▼

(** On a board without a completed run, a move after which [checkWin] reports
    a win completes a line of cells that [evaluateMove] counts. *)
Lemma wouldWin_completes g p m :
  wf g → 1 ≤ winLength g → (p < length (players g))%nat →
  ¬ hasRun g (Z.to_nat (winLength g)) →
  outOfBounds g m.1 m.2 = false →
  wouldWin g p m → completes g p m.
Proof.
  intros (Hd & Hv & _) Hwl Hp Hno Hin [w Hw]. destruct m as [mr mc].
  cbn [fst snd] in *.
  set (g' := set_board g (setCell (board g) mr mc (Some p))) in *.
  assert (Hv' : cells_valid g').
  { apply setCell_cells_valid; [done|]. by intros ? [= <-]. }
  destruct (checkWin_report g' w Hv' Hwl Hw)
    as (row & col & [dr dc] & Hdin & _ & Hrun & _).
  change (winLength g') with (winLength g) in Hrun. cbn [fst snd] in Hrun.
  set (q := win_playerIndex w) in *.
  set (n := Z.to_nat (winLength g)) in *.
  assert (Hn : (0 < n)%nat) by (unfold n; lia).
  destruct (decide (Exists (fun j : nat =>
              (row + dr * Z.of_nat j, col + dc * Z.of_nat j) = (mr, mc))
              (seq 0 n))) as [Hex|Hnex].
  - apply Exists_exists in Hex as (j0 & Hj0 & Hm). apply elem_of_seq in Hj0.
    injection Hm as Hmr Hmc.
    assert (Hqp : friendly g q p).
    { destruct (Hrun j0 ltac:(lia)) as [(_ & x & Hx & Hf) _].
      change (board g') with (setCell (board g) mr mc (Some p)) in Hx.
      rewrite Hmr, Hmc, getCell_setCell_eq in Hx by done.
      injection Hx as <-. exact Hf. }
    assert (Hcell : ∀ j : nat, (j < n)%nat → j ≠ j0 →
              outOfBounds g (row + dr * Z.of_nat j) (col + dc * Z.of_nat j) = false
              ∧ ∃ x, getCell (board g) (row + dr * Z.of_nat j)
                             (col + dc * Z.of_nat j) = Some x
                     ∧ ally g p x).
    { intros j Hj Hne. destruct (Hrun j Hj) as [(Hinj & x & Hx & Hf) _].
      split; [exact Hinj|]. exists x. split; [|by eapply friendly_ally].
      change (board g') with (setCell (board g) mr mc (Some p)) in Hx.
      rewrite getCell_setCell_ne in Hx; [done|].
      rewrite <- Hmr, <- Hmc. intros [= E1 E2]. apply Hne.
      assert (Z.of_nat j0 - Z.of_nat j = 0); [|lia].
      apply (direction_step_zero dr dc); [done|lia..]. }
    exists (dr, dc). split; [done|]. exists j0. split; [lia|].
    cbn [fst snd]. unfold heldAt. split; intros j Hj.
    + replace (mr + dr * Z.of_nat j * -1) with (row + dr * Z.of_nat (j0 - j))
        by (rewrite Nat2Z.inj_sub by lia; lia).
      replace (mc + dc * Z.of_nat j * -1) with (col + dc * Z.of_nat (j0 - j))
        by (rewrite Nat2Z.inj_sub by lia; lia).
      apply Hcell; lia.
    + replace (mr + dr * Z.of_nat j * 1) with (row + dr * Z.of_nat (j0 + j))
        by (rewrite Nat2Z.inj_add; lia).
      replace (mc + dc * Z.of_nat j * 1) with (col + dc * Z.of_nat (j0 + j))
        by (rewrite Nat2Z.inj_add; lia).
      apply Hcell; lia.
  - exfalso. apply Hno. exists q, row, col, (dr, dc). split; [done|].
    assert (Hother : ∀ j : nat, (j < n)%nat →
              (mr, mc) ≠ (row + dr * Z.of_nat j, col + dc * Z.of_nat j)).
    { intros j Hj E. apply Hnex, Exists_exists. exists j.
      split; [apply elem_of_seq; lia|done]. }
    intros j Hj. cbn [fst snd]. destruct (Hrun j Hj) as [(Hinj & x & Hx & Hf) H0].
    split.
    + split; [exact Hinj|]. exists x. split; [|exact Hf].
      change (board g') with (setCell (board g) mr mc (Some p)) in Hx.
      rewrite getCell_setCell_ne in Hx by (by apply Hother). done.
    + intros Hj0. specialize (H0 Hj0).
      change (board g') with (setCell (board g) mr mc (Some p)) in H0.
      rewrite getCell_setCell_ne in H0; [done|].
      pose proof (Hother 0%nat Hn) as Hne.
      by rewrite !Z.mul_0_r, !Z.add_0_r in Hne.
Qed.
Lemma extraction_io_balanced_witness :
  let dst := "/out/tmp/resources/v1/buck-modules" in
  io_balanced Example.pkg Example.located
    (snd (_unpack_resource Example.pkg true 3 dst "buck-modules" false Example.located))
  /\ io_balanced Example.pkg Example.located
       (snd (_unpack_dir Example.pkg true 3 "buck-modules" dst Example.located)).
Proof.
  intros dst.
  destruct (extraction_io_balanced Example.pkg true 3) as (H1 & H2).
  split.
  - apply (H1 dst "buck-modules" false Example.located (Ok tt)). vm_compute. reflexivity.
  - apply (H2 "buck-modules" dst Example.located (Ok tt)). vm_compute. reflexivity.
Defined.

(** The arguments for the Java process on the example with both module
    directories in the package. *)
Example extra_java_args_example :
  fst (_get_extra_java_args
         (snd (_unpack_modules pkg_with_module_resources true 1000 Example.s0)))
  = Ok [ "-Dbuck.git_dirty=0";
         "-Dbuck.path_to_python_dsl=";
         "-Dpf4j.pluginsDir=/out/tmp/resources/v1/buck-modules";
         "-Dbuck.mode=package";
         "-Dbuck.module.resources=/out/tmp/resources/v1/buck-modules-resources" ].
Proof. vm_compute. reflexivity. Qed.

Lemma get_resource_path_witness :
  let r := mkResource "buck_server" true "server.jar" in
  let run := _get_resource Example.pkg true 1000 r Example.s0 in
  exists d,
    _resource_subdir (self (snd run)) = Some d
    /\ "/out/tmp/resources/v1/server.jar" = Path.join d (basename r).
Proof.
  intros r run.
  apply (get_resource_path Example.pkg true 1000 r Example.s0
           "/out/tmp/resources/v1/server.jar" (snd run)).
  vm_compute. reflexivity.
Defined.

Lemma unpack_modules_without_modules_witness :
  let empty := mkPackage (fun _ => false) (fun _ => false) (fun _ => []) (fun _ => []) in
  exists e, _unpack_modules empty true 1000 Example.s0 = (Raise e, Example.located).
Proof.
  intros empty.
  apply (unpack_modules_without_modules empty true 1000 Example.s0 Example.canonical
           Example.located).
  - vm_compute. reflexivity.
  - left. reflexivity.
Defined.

▲

* Exercise objective
For the word "exact", find all matching lines in the entries above and copy them out.

* Task solution
      injection Hx as <-. exact Hf. }
      split; [exact Hinj|]. exists x. split; [|by eapply friendly_ally].
    + split; [exact Hinj|]. exists x. split; [|exact Hf].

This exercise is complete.